Uma mãe de outra escola reclama justamente da falta da professora da filha na volta à escola, muito aguardada pela família. “A impressão que dá é que estão privilegiando quem vai ficar em casa”, conta ela, que pediu para não ter seu nome publicado.
Para ela, a abertura das escolas terá um “benefício profundo” para crianças de todas as classes sociais, principalmente as que sofrem com abuso, violência, desnutrição. “Na escola, a criança experimenta outros papéis, se relaciona com o diferente. Para mim, o tempo que falta até o fim do ano é muito relevante.” No entanto, ela diz que se sente taxada de “elitista e não comprometida com o coletivo” por outros pais que são contra a volta. “Tentando agradar aos dois lados, a escola pode acabar desagradando a ambos.”
Outra mãe sente o contrário. “A maioria quer voltar. Eu nem abro mais a boca no grupo de mães para não ser apedrejada”, conta ela, que também não quer o nome revelado para não causar mal-estar na escola. “Está sendo montada uma operação de guerra, crianças com máscaras, escola gastando muito dinheiro, para quê? O que vão aprender agora?”, indaga. Ela tem dois filhos adolescentes em uma escola de elite da zona oeste e não vai enviá-los às atividades presenciais até que “tudo volte ao normal”.
A publicitária Ana Carolina Franco, de 43 anos, diz que vai esperar pela vacina para mandar os dois filhos. “O perigo está aí. A pessoas estão loucas, acham que é só por álcool em gel e tudo bem.”
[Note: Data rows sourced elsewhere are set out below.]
(** A parser that reads every document as one identity. *)
Definition toy_identity : ServerIdentity :=
  {| id_version := 1; id_fabric_id := 1; id_vendor_id := 65521; id_controller_node_id := CONTROLLER_NODE_ID;
     id_compressed_fabric_id := 9; id_ca_private_key := "k"; id_rcac_tlv := "r";
     id_controller_private_key := "c"; id_controller_noc_tlv := "n"; id_ipk := "i" |}.

Definition IdentityJson : SerdeJson := {|
  de_message := @de_message TreeJson;
  json_to_string := @json_to_string TreeJson;
  json_chunks := @json_chunks TreeJson;
  json_from_str _ := Ok (canon (@identity_document HexBase64 toy_identity));
|}.

Definition stored_fs : FS :=
  {| fs_files := {[ ["d"; "server.json"] := {| f_data := "{}"; f_mode := 384 |} ]};
     fs_dirs := {[ ["d"] ]}; fs_faults := []; fs_seq := 7; fs_pid := 42; fs_create_mode := 420 |}.

Lemma stored_identity_wins_witness :
  match run (id_step (RS := ToyRs) toy_step) (install (RS := ToyRs) toy_identity) (∅, stored_fs) with
  | (Ok (idx, compressed), w) =>
      (run (id_step (RS := ToyRs) toy_step)
         (ensure_identity (RS := ToyRs) (H := IdentityJson) (H0 := HexBase64) toy_storage 5 65521 "HomeAssistant")
         (∅, stored_fs)).1 = Ok (with_compressed toy_identity compressed, idx)
  | (Err e, w) =>
      run (id_step (RS := ToyRs) toy_step)
         (ensure_identity (RS := ToyRs) (H := IdentityJson) (H0 := HexBase64) toy_storage 5 65521 "HomeAssistant")
         (∅, stored_fs) = (Err e, w) /\ w.2 = stored_fs
  end.
Proof.
  apply (@stored_identity_wins ToyRs IdentityJson HexBase64 (gset Z) toy_step toy_storage 5 65521
           "HomeAssistant" ∅ stored_fs stored_fs toy_identity).
  unfold load_identity. pose proof (run_read_json_strict (H := IdentityJson) (de_identity (H := HexBase64))
    (join (st_root toy_storage) "server.json") stored_fs eq_refl) as E. unfold run_io in E. rewrite E. clear E.
  apply (f_equal (fun o => (o, stored_fs))). unfold read_outcome.
  change (fs_files stored_fs !! join (st_root toy_storage) "server.json")
    with (Some {| f_data := "{}"; f_mode := 384 |}).
  unfold parse_as. cbn [f_data json_from_str IdentityJson result_bind].
  by rewrite (de_identity_document (H := HexBase64) toy_identity).
Defined.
Entre as 24 instituições de elite que fazem parte da Associação Brasileira de Escolas Particulares (Abepar), 100% declararam em pesquisa da entidade que vão reabrir no dia 7. Em 33%, os alunos estarão na escola 2 vezes por semana e em 29,2%, mais de 3 vezes. A maioria dos estudantes ficará entre 2 e 4 horas nas instituições por dia.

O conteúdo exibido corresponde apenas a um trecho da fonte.